## What to work on
Would you restate word for word the lines of the listing, beginning at the first and ending with the line that holds "(** Pydantic's validation"?

## Entries supplied
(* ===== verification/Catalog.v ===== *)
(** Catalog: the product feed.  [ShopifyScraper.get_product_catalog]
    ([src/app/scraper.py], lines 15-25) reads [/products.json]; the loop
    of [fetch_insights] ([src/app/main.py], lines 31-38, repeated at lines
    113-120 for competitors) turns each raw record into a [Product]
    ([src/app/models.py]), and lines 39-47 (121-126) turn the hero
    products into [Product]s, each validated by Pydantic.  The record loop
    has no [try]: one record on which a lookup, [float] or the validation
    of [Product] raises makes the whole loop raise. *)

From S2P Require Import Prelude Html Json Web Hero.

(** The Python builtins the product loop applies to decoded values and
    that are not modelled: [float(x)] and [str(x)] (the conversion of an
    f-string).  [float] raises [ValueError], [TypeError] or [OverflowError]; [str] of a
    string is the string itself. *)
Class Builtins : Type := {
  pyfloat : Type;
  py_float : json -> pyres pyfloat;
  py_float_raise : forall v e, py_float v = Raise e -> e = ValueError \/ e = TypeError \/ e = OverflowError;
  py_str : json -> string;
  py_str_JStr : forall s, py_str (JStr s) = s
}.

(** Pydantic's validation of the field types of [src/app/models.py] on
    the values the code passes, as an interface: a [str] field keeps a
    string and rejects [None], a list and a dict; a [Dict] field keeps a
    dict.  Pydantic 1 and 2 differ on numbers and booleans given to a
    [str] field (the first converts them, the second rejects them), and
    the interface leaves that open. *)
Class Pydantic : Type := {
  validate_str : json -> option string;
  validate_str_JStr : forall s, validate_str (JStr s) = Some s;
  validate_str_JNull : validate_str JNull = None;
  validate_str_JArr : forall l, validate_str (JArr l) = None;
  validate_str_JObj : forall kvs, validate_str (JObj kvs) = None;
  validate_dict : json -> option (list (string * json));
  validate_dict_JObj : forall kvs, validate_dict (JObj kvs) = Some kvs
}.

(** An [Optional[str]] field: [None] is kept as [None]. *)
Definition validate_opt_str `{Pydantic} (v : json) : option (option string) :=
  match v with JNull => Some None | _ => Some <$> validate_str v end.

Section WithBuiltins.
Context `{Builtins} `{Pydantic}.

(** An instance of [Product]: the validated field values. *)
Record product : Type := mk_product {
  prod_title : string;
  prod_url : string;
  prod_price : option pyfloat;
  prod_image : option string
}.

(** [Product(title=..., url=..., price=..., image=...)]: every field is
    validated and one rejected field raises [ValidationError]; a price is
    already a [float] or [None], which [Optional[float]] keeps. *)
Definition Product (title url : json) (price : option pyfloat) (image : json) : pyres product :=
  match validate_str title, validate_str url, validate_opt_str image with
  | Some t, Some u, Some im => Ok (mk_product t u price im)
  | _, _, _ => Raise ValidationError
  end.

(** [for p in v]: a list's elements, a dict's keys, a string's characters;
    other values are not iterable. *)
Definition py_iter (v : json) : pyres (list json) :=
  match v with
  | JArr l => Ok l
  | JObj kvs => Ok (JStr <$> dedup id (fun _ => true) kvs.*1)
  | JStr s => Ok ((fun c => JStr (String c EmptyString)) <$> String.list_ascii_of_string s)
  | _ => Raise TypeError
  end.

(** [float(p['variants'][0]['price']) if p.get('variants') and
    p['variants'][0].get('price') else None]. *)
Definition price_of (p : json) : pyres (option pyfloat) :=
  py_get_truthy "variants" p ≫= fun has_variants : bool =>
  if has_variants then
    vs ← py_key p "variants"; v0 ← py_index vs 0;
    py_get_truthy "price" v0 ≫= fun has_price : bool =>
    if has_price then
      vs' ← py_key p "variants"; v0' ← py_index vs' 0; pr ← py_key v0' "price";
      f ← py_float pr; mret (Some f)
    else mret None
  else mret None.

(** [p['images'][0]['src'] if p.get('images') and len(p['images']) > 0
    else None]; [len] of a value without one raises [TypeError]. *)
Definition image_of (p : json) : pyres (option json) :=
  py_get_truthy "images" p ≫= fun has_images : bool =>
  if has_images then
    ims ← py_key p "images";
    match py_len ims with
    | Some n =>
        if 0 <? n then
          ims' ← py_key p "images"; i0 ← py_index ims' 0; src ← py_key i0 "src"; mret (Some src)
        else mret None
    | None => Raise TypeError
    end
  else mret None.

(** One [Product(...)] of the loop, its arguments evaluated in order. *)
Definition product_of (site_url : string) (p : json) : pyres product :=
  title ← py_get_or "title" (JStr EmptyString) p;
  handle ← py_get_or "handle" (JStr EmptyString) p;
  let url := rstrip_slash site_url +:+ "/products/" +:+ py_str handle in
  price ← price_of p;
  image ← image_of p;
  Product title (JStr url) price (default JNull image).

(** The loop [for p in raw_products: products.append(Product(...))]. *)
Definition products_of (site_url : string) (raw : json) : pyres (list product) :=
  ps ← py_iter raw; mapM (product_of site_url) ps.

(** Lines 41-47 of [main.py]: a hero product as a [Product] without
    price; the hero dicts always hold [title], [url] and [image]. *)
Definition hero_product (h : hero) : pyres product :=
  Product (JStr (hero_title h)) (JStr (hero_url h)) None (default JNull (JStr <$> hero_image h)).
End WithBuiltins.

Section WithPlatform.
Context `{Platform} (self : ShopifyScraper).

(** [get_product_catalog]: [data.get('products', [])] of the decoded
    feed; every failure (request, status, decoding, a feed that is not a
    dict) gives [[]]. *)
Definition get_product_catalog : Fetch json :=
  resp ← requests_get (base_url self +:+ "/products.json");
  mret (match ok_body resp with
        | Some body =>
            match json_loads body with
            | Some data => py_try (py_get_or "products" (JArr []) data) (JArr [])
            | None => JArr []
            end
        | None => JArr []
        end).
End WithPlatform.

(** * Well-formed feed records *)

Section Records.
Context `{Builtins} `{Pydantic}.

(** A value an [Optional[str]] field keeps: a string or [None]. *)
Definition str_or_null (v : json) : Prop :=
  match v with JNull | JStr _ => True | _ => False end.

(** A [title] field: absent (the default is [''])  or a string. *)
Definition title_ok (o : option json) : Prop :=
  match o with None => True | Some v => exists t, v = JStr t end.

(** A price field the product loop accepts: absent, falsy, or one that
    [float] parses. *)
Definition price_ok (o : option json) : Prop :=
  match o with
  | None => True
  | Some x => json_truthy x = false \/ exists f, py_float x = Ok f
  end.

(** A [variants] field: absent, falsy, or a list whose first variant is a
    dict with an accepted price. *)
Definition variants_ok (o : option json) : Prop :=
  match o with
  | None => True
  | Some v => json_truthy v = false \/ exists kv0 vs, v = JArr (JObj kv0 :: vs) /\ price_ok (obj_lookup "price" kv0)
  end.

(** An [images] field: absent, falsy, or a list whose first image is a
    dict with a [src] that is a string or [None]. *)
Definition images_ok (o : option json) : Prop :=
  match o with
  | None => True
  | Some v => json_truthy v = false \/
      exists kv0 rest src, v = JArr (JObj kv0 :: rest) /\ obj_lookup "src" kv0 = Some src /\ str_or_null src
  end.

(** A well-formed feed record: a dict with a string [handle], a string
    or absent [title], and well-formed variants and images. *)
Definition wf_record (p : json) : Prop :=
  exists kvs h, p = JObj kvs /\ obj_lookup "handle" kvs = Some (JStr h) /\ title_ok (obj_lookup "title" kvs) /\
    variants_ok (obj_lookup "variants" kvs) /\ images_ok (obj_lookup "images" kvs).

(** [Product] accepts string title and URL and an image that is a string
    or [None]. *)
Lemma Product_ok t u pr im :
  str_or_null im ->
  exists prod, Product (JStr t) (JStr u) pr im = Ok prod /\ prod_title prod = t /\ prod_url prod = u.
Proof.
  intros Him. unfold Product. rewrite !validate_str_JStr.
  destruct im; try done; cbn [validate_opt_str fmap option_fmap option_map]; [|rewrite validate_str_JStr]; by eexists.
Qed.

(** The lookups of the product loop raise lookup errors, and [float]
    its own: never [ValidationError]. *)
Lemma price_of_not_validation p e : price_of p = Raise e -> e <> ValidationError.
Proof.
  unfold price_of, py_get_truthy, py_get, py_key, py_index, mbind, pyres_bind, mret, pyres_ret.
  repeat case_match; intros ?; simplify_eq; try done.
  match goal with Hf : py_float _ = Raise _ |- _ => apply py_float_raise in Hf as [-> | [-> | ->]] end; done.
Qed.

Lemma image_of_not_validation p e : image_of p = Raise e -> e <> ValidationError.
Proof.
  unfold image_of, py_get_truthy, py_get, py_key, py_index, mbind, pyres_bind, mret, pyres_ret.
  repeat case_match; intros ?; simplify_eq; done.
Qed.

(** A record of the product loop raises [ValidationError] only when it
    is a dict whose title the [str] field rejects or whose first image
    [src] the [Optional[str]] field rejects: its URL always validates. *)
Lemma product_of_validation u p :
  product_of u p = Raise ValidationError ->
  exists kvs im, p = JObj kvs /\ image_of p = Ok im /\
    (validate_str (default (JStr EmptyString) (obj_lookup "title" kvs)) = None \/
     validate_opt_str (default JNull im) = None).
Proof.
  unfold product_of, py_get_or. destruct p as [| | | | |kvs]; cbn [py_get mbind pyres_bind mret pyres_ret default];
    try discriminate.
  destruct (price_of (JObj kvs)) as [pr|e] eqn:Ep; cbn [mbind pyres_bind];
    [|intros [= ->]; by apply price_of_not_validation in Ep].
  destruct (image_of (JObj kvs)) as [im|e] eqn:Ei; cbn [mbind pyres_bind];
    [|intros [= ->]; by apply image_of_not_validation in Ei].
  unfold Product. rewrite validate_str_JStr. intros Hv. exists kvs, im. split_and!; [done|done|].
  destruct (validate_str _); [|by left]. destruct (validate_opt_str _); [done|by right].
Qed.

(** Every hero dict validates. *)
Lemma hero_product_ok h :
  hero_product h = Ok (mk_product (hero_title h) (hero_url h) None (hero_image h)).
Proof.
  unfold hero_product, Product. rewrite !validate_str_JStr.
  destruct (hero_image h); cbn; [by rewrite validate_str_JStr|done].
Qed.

## Finished exercise
(* ===== verification/Catalog.v ===== *)
(** Catalog: the product feed.  [ShopifyScraper.get_product_catalog]
    ([src/app/scraper.py], lines 15-25) reads [/products.json]; the loop
    of [fetch_insights] ([src/app/main.py], lines 31-38, repeated at lines
    113-120 for competitors) turns each raw record into a [Product]
    ([src/app/models.py]), and lines 39-47 (121-126) turn the hero
    products into [Product]s, each validated by Pydantic.  The record loop
    has no [try]: one record on which a lookup, [float] or the validation
    of [Product] raises makes the whole loop raise. *)

From S2P Require Import Prelude Html Json Web Hero.

(** The Python builtins the product loop applies to decoded values and
    that are not modelled: [float(x)] and [str(x)] (the conversion of an
    f-string).  [float] raises [ValueError], [TypeError] or [OverflowError]; [str] of a
    string is the string itself. *)
Class Builtins : Type := {
  pyfloat : Type;
  py_float : json -> pyres pyfloat;
  py_float_raise : forall v e, py_float v = Raise e -> e = ValueError \/ e = TypeError \/ e = OverflowError;
  py_str : json -> string;
  py_str_JStr : forall s, py_str (JStr s) = s
}.

(** Pydantic's validation of the field types of [src/app/models.py] on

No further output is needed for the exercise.